[Stored data]
****************
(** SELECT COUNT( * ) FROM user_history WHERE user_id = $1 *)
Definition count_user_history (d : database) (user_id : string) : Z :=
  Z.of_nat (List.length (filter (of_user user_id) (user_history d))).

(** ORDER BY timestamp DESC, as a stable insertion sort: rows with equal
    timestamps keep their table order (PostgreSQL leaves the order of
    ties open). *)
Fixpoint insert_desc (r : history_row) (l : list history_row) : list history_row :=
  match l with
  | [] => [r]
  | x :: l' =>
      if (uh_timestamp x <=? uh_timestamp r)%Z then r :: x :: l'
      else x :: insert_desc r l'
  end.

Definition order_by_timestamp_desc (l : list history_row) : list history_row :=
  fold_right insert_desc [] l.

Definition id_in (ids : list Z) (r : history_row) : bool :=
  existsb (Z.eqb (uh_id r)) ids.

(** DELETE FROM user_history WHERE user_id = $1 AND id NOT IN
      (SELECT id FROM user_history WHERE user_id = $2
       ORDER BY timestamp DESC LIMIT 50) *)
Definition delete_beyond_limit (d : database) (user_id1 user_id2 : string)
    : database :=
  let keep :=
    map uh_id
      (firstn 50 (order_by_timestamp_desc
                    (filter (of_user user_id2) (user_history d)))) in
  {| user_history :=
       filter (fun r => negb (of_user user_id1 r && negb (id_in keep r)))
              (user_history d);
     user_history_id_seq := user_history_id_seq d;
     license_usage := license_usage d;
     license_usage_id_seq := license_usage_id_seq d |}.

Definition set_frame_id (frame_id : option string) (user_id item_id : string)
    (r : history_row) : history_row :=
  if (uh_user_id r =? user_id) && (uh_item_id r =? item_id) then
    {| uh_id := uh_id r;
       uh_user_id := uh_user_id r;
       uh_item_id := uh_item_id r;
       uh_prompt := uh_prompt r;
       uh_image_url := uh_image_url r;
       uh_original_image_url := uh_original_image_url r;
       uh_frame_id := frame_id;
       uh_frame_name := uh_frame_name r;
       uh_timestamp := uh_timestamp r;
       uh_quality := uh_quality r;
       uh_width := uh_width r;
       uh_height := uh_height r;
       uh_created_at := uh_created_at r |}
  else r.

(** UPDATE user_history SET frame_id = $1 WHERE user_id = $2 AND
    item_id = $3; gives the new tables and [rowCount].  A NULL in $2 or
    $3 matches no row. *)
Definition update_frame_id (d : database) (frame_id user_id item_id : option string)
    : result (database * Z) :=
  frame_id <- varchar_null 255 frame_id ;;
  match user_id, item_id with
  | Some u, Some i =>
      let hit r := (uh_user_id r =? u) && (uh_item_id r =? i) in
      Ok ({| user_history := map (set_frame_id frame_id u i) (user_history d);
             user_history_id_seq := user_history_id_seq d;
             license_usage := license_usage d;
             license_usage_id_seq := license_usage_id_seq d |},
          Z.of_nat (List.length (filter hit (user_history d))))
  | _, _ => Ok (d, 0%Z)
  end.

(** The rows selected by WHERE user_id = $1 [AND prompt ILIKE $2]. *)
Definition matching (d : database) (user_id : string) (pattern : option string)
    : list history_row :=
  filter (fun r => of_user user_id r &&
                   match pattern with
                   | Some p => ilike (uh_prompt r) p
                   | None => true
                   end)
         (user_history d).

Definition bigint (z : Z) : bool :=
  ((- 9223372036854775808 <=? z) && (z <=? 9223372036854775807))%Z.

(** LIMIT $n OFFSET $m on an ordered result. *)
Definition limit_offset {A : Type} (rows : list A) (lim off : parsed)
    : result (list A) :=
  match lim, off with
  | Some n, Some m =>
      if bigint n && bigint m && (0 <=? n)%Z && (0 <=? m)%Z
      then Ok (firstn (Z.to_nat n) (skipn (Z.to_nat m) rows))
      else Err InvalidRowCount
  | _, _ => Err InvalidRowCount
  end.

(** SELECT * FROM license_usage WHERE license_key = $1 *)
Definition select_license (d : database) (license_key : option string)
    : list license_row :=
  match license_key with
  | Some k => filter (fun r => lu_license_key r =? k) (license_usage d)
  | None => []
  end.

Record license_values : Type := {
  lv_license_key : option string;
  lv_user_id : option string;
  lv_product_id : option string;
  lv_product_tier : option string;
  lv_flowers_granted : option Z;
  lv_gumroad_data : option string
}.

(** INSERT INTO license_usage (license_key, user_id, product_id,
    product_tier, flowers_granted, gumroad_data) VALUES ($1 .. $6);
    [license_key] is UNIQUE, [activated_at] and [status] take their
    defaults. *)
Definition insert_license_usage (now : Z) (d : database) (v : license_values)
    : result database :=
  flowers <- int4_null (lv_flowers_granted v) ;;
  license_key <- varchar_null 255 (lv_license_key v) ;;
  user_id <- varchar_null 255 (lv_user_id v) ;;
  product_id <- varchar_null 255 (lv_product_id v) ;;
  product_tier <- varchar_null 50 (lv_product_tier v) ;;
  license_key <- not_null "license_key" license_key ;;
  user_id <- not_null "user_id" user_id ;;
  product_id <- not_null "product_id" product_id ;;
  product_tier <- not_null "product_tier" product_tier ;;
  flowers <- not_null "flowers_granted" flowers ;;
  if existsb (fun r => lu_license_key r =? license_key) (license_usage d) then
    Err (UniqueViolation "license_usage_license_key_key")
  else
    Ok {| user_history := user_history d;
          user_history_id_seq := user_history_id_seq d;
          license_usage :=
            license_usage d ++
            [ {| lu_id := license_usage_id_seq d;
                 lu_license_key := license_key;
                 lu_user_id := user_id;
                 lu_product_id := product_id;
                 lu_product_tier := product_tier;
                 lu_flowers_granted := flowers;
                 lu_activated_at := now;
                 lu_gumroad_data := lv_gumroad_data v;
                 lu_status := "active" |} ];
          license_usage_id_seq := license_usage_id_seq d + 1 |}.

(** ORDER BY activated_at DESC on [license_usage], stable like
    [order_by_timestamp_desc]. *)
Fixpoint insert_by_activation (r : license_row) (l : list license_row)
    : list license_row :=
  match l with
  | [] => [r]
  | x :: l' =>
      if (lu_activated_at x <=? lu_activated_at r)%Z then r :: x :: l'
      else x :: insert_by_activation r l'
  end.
****************
**BRIEF**
What is wanted is every line from the first line of the entries through the line that contains "existsb (Z.eqb (uh_id r)) ids.", given again exactly.

**EXERCISE RESULT**
(** SELECT COUNT( * ) FROM user_history WHERE user_id = $1 *)
Definition count_user_history (d : database) (user_id : string) : Z :=
  Z.of_nat (List.length (filter (of_user user_id) (user_history d))).

(** ORDER BY timestamp DESC, as a stable insertion sort: rows with equal
    timestamps keep their table order (PostgreSQL leaves the order of
    ties open). *)
Fixpoint insert_desc (r : history_row) (l : list history_row) : list history_row :=
  match l with
  | [] => [r]
  | x :: l' =>
      if (uh_timestamp x <=? uh_timestamp r)%Z then r :: x :: l'
      else x :: insert_desc r l'
  end.

Definition order_by_timestamp_desc (l : list history_row) : list history_row :=
  fold_right insert_desc [] l.

Definition id_in (ids : list Z) (r : history_row) : bool :=
  existsb (Z.eqb (uh_id r)) ids.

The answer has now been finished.